We tested the hypothesis that the behaviour of an individual is associated with the diversity of its gut bacteria, using the collared peccary (Pecari tajacu) as a model.
In all, 24 adult male collared peccaries received either low- (n=12) or high-fibre diet (n=12) to induce contrasting gut fermentation profiles. They were submitted to three short-term challenges, allowing us to rate the animals in a coping-style dimension named 'calmness'. At the end of the experimental period, we collected samples of peccaries' forestomach contents to characterize bacterial diversity. We found a significant positive association between individual 'calmness' z-scores and the bacterial evenness index in gut bacteria (and a similar trend with the Simpson's diversity index), suggesting a more homogeneous bacterial community of calmer individuals. We also found a positive association between fibres digestibility and gut bacterial diversity in the peccaries' forestomach, but no effect of the dietary fibre level.

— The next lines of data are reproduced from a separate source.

Inductive step (w : World) : World → Prop :=
| step_open log f st : w_store w = None → opening (w_fs w) = (log, f, Ok st) → step w (mkWorld f (Some st) [])
| step_publish st data payload created failpoint log f st' snap :
    w_store w = Some st → can_publish st → storable data payload created →
    publishing st data payload created failpoint (strong_of (w_held w)) (w_fs w) = (log, f, Ok (st', snap)) →
    step w (mkWorld f (Some st') (option_list snap ++ w_held w))
| step_failed st data payload created failpoint log f e :
    w_store w = Some st → can_publish st → storable data payload created →
    publishing st data payload created failpoint (strong_of (w_held w)) (w_fs w) = (log, f, Err e) → commit st ∉ log →
    step w (mkWorld f (Some st) (w_held w))
| step_retain st s : w_store w = Some st → st_current st = Some s → step w (mkWorld (w_fs w) (Some st) (s :: w_held w))
| step_release st s before after :
    w_store w = Some st → w_held w = before ++ s :: after → step w (mkWorld (w_fs w) (Some st) (before ++ after))
| step_janitor st log f st' :
    w_store w = Some st → run_janitor denied (strong_of (w_held w)) st (w_fs w) = (log, f, Ok st') →
    step w (mkWorld f (Some st') (w_held w))
| step_crash log f : underway w log → interrupted (w_fs w) log f → step w (mkWorld f None []).

(** ** The invariant *)

Context (Hcrc : ∀ b, inU 32 (crc32c b)) (Hjson : ∀ m, manifest_typed m → from_json (to_json m) = Ok m).

(** A held snapshot is the current one or still queued. *)
Definition accounted (st : Store) (s : Snapshot) : Prop :=
  st_current st = Some s ∨ ∃ r, r ∈ st_retired st ∧ rt_snapshot r = s.

Definition world_ok (w : World) : Prop :=
  match w_store w with
  | None => ∃ c, bootable crc32c from_json root (w_fs w) c
  | Some st => st_root st = root ∧ store_ok crc32c from_json (w_fs w) st ∧ Forall (accounted st) (w_held w)
  end.

Lemma open_does fs c :
  bootable crc32c from_json root fs c →
  does (opening) fs (spares root (current_paths root c)) (λ st f, st = mkStore root c [] ∧ bootable crc32c from_json root f c).
Proof.
  intros Hboot. pose proof Hboot as (Hroot & Hfree & Hrec). unfold open.
  assert (∀ o, spares root (committed_and root (λ g, inU 64 g)) o → spares root (current_paths root c) o) as Hsp.
  { intros o. apply spares_weaken. intros p [->|(g & Hg & Hp)]; [by left|]. right. exists g. split; [|done].
    destruct c as [s|]; [|done]. subst g. by eapply current_range. }
  eapply does_bind.
  { apply (does_call _ _ _ _ _ _ (λ _ f, bootable crc32c from_json root f c)); [apply mkdirs_root|]. intros f E.
    eapply (bootable_run _ _ _ _ [Mkdirs root]); [cbn [run]; by rewrite E|constructor; [apply mkdirs_root|constructor]|done]. }
  intros [] f1 H1. eapply does_bind.
  { eapply (does_weaken _ _ _ _ _ (λ _ f, bootable crc32c from_json root f c)); [exact Hsp| |apply does_frame, remove_tmp_debris_does, Hroot].
    intros [] f (_ & log & Hr & Hl). exact (bootable_run _ _ _ _ _ _ _ Hr (Forall_impl _ _ _ Hl Hsp) H1). }
  intros [] f2 H2. unfold open_readonly. eapply does_bind; [by apply (does_ask _ _ _ (λ r f, r = Ok c ∧ f = f2)); split; [|done]; apply recover_recoverable; apply H2|].
  intros r f [-> ->]. eapply does_bind; [by apply (does_lift _ _ _ (λ a f, a = c ∧ f = f2)); intros a [= ->]|].
  intros a f [-> ->]. by apply does_ret.
Qed.

Lemma strong_of_held held s : s ∈ held → strong_of held s ≠ 0.
Proof.
  intros H. unfold strong_of. assert (s ∈ filter (λ x, sn_generation x = sn_generation s) held) as Hf by (by apply list_elem_of_filter).
  destruct (filter _ held); [by apply elem_of_nil in Hf|]. unfold zlen. cbn [length]. lia.
Qed.
Lemma strong_of_nonneg held s : 0 ≤ strong_of held s.
Proof. apply zlen_nonneg. Qed.

(** The janitor of an open store. *)
Lemma janitor_does fs st strong :
  store_ok crc32c from_json fs st →
  does (run_janitor denied strong st) fs (spares (st_root st) (current_paths (st_root st) (st_current st)))
    (λ st' f, st' = mkStore (st_root st) (st_current st) (filter (held strong) (st_retired st)) ∧ store_ok crc32c from_json f st').
Proof.
  intros Hok. pose proof Hok as [Hroot Hfree Hcur Hret Hnd].
  assert (Forall (owns_pair (st_root st)) (st_retired st)) as Hown by (eapply Forall_impl; [exact Hret|]; intros r; apply retired_owns).
  destruct (retain_held_returns denied strong (st_retired st) fs) as (log & f & kept & E).
  pose proof (retain_held_does denied (st_root st) strong (st_retired st) fs Hown) as Hd. unfold does in Hd |- *. rewrite E in Hd.
  destruct Hd as (Hr & Hl & ->). unfold run_janitor, mbind, io_bind. rewrite E. cbn. rewrite app_nil_r.
  destruct (st_current st) as [s|] eqn:Es.
  - destruct (retained_ok crc32c from_json (st_root st) fs f log s strong (st_retired st)) as [Hl' Hok']; [done..| |done|done|done].
    eapply Forall_impl; [exact Hret|]. intros r (Hi & Hp & s' & Hs' & Hlt). rewrite Es in Hs'. injection Hs' as <-.
    pose proof (in_range _ _ _ _ Hi) as Hg. unfold inU, generation_of in *. split; [done|]. split; [done|lia].
  - assert (st_retired st = []) as Hnil.
    { destruct (st_retired st) as [|r l] eqn:Er; [done|]. apply Forall_cons in Hret as [(_ & _ & s & Hs & _) _]. by rewrite Es in Hs. }
    rewrite Hnil in *. cbn [retain_held] in E. injection E as <- <-. split; [done|]. split; [by constructor|]. split; [done|].
    split; cbn [st_root st_current st_retired]; [done|done|done|constructor|constructor].
Qed.

Lemma accounted_queued st s : accounted st s → st_current st ≠ None → ∃ r, r ∈ queued st ∧ rt_snapshot r = s.
Proof.
  unfold accounted, queued. destruct (st_current st) as [old|]; [|done]. intros [[= ->]|(r & Hr & <-)] _.
  - eexists. split; [apply elem_of_app; right; by left|done].
  - exists r. split; [apply elem_of_app; by left|done].
Qed.

Lemma publish_preserves fs st held_ data payload created failpoint log f st' snap :
  store_ok crc32c from_json fs st → Forall (accounted st) held_ → can_publish st → storable data payload created →
  publishing st data payload created failpoint (strong_of held_) fs = (log, f, Ok (st', snap)) →
  st_root st' = st_root st ∧ store_ok crc32c from_json f st' ∧ Forall (accounted st') (option_list snap ++ held_) ∧
  ((st' = st ∧ snap = None) ∨ ∃ s, snap = Some s ∧ st_current st' = Some s ∧ snapshot_holds st data payload created s).
Proof.
  intros Hok Hheld Hcan Hst E. destruct (next_range _ _ _ _ Hok Hcan) as [Hn _].
  pose proof (publish_cases io_message denied crc32c to_json st data payload created failpoint (strong_of held_) (so_root _ _ _ _ Hok) Hn fs) as H.
  rewrite E in H. destruct H as [(Hr & Hl & [[= -> ->]|[? ?]])|(log0 & f0 & f1 & Hr0 & Hl0 & E1 & Hpc & Hrest)]; [|done|].
  { split; [done|]. split; [by eapply store_ok_run|]. split; [done|]. by left. }
  destruct Hrest as [(_ & _ & ? & ?)|(log3 & _ & _ & Esw)]; [done|].
  destruct (committed_store denied crc32c to_json from_json data payload created (strong_of held_) Hcrc Hjson fs st log0 f0 f1)
    as (s & st3 & log3' & f3 & Esw' & Hs & _ & _ & _ & _ & -> & Hok3); [done..|].
  rewrite Esw in Esw'. injection Esw' as <- <- -> ->. split; [done|]. split; [done|]. split; [|right; by exists s].
  cbn [option_list app]. constructor; [by left|]. apply Forall_forall. intros x Hx. rewrite Forall_forall in Hheld.
  specialize (Hheld x Hx). destruct (decide (st_current st = None)) as [Hnone|Hsome].
  { exfalso. destruct Hheld as [H|(r & Hr & _)]; [by rewrite Hnone in H|]. pose proof (so_retired _ _ _ _ Hok) as Hret.
    rewrite Forall_forall in Hret. destruct (Hret r Hr) as (_ & _ & s' & Hs' & _). by rewrite Hnone in Hs'. }
  destruct (accounted_queued st x Hheld Hsome) as (r & Hr & Hrx). right. exists r. split; [|done].
  cbn [st_retired]. apply list_elem_of_filter. split; [|done]. unfold StorePublish.held, counting. rewrite Hrx.
  pose proof (strong_of_held held_ x Hx). pose proof (strong_of_nonneg held_ x). unfold own_references. repeat case_match; lia.
Qed.

Lemma failed_preserves fs st strong data payload created failpoint log f e :
  store_ok crc32c from_json fs st → can_publish st → storable data payload created →
  publishing st data payload created failpoint strong fs = (log, f, Err e) → commit st ∉ log →
  store_ok crc32c from_json f st.
Proof.
  intros Hok Hcan Hst E Hnc. destruct (next_range _ _ _ _ Hok Hcan) as [Hn _].
  pose proof (publish_cases io_message denied crc32c to_json st data payload created failpoint strong (so_root _ _ _ _ Hok) Hn fs) as H.
  rewrite E in H. destruct H as [(Hr & Hl & _)|(log0 & f0 & f1 & _ & _ & _ & _ & Hrest)]; [by eapply store_ok_run|].
  exfalso. apply Hnc. destruct Hrest as [(-> & _)|(log3 & -> & _)]; set_solver.
Qed.

Lemma crash_bootable w log f : world_ok w → underway w log → interrupted (w_fs w) log f → ∃ c, bootable crc32c from_json root f c.
Proof.
  intros Hw Hu Hc. unfold world_ok in Hw.
  destruct Hu as [|log f' r Hs E|st data payload created fp log f' r Hs Hcan Hst E|st log f' r Hs E].
  - destruct (w_store w) as [st|].
    + destruct Hw as (<- & Hok & _). exists (st_current st). eapply bootable_interrupted; [done|constructor|by apply store_bootable].
    + destruct Hw as [c Hb]. exists c. by eapply bootable_interrupted.
  - rewrite Hs in Hw. destruct Hw as [c Hb]. exists c. pose proof (open_does _ _ Hb) as Hd. unfold does in Hd. rewrite E in Hd.
    eapply bootable_interrupted; [done|apply Hd|done].
  - rewrite Hs in Hw. destruct Hw as (<- & Hok & _).
    destruct (publish_crash_bootable io_message denied crc32c to_json from_json Hcrc Hjson (w_fs w) st data payload created fp (strong_of (w_held w)) log f' r)
      as [Hi _]; [done..|]. destruct (Hi f Hc) as (c & Hb & _). by exists c.
  - rewrite Hs in Hw. destruct Hw as (<- & Hok & _). exists (st_current st). pose proof (janitor_does _ _ (strong_of (w_held w)) Hok) as Hd.
    unfold does in Hd. rewrite E in Hd. eapply bootable_interrupted; [done|apply Hd|by apply store_bootable].
Qed.

Lemma step_preserves w w' : world_ok w → step w w' → world_ok w'.
Proof.
  intros Hw Hstep. pose proof Hw as Hw0. unfold world_ok in Hw.
  destruct Hstep as [log f st Hs E|st data payload created fp log f st' snap Hs Hcan Hst E|st data payload created fp log f e Hs Hcan Hst E Hnc
    |st s Hs Ec|st s b a Hs Eh|st log f st' Hs E|log f Hu Hc]; try rewrite Hs in Hw; unfold world_ok; cbn [w_store w_fs w_held].
  - destruct Hw as [c Hb]. pose proof (open_does _ _ Hb) as Hd. unfold does in Hd. rewrite E in Hd. destruct Hd as (_ & _ & -> & Hroot & Hf & Hr).
    split; [done|]. split; [|constructor]. split; try done; constructor.
  - destruct Hw as (<- & Hok & Hheld). destruct (publish_preserves _ _ _ _ _ _ _ _ _ _ _ Hok Hheld Hcan Hst E) as (H1 & H2 & H3 & _). done.
  - destruct Hw as (<- & Hok & Hheld). split; [done|]. split; [|done]. by eapply failed_preserves.
  - destruct Hw as (<- & Hok & Hheld). split; [done|]. split; [done|]. constructor; [by left|done].
  - destruct Hw as (<- & Hok & Hheld). rewrite Eh in Hheld. apply Forall_app in Hheld as [Hb [_ Ha]%Forall_cons].
    split; [done|]. split; [done|]. by apply Forall_app.
  - destruct Hw as (<- & Hok & Hheld). pose proof (janitor_does _ _ (strong_of (w_held w)) Hok) as Hd. unfold does in Hd. rewrite E in Hd.
    destruct Hd as (_ & _ & -> & Hok'). split; [done|]. split; [done|]. apply Forall_forall. intros x Hx.
    rewrite Forall_forall in Hheld. destruct (Hheld x Hx) as [Hcur|(r & Hr & Hrx)]; [by left|]. right. exists r. split; [|done].
    cbn [st_retired]. apply list_elem_of_filter. split; [|done]. unfold StorePublish.held. rewrite Hrx. by apply strong_of_held.
  - by eapply crash_bootable.
Qed.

Gut bacteria evenness increases with 'calmness' z-scores, suggesting a more homogeneous bacterial community of calmer individuals, compared with the more heterogeneous of the most distressed ones. Our results also suggest associations between the digestibility of ADF with the gut bacterial diversity indices and with the relative abundance of the Actinobacteria phylum.
Our data showed that the hosts' individual behavioural differences are potentially aligned with gut bacterial diversity. The behaviour-microbiota link is correlated with host feed efficiency and, ultimately, may have implications for animal health and welfare of farm animals.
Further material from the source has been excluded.